Extracted records below:

Lemma ok_prog_sleep ms : ok Open (hrt_sleep ms).
Proof.
  unfold hrt_sleep. apply ok_current. pose proof Hme as [? ?]. zbool.
  rewrite !andb_false_r, tcb_ptr by done. cbn [is_null]. rewrite andb_false_r.
  apply ok_gets. intros s0 Hs0. generalize (hrt__ms_to_ticks ms (g_tick_hz s0)). intros ticks.
  apply (ok_writes _ _ Open).
  - intros s Hs. destruct (open_tcb s Hs) as (tc & Htc & Hst). eexists.
    split; [by apply tcb_upd_Some|].
    match goal with |- across _ _ (kset_tcb _ ?t _) /\ _ =>
      assert (Ha : across me s (kset_tcb me t s)) by by eapply across_set end.
    split; [done|]. destruct Hs as [R O E]. split; [|exact O|exact E]. destruct (inv_tcb_wf _ _ _ _ (run_inv _ _ R) Htc).
    split; [|apply R|].
    + eapply inv_set_tcb; [apply R|done| |by right]. split; cbn -[Z.pow u32]; try done. apply u32_range.
    + eexists. split; [by eapply kset_tcb_get|done].
  - apply (ok_writes _ _ Parked); [|by apply ok_hop_last].
    intros s Hs. destruct (open_tcb s Hs) as (tc & Htc & Hst). eexists.
    split; [by apply tcb_upd_Some|].
    assert (Ha : across me s (kset_tcb me (tcb_set_state HRT_SLEEP tc) s)) by by eapply across_set.
    split; [done|]. destruct Hs as [R O E]. destruct (running_prio _ _ _ R Htc) as [_ Hp].
    split; [|apply R| |exact O|exact E].
    + eapply inv_release; [|by eapply kset_tcb_get|by left].
      eapply inv_set_tcb; [apply R|done| |left; split; [apply list_elem_of_here|done]].
      by destruct (inv_tcb_wf _ _ _ _ (run_inv _ _ R) Htc).
    + eexists. split; [by eapply kset_tcb_get|by left].
Qed.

End of Extracted records.

▶ [Your objective]: With nothing added or dropped, reproduce all the data exactly.

▶ [Task result]:
Lemma ok_prog_sleep ms : ok Open (hrt_sleep ms).
Proof.
  unfold hrt_sleep. apply ok_current. pose proof Hme as [? ?]. zbool.
  rewrite !andb_false_r, tcb_ptr by done. cbn [is_null]. rewrite andb_false_r.
  apply ok_gets. intros s0 Hs0. generalize (hrt__ms_to_ticks ms (g_tick_hz s0)). intros ticks.
  apply (ok_writes _ _ Open).
  - intros s Hs. destruct (open_tcb s Hs) as (tc & Htc & Hst). eexists.
    split; [by apply tcb_upd_Some|].
    match goal with |- across _ _ (kset_tcb _ ?t _) /\ _ =>
      assert (Ha : across me s (kset_tcb me t s)) by by eapply across_set end.
    split; [done|]. destruct Hs as [R O E]. split; [|exact O|exact E]. destruct (inv_tcb_wf _ _ _ _ (run_inv _ _ R) Htc).
    split; [|apply R|].
    + eapply inv_set_tcb; [apply R|done| |by right]. split; cbn -[Z.pow u32]; try done. apply u32_range.
    + eexists. split; [by eapply kset_tcb_get|done].
  - apply (ok_writes _ _ Parked); [|by apply ok_hop_last].
    intros s Hs. destruct (open_tcb s Hs) as (tc & Htc & Hst). eexists.
    split; [by apply tcb_upd_Some|].
    assert (Ha : across me s (kset_tcb me (tcb_set_state HRT_SLEEP tc) s)) by by eapply across_set.
    split; [done|]. destruct Hs as [R O E]. destruct (running_prio _ _ _ R Htc) as [_ Hp].
    split; [|apply R| |exact O|exact E].
    + eapply inv_release; [|by eapply kset_tcb_get|by left].
      eapply inv_set_tcb; [apply R|done| |left; split; [apply list_elem_of_here|done]].
      by destruct (inv_tcb_wf _ _ _ _ (run_inv _ _ R) Htc).
    + eexists. split; [by eapply kset_tcb_get|by left].
Qed.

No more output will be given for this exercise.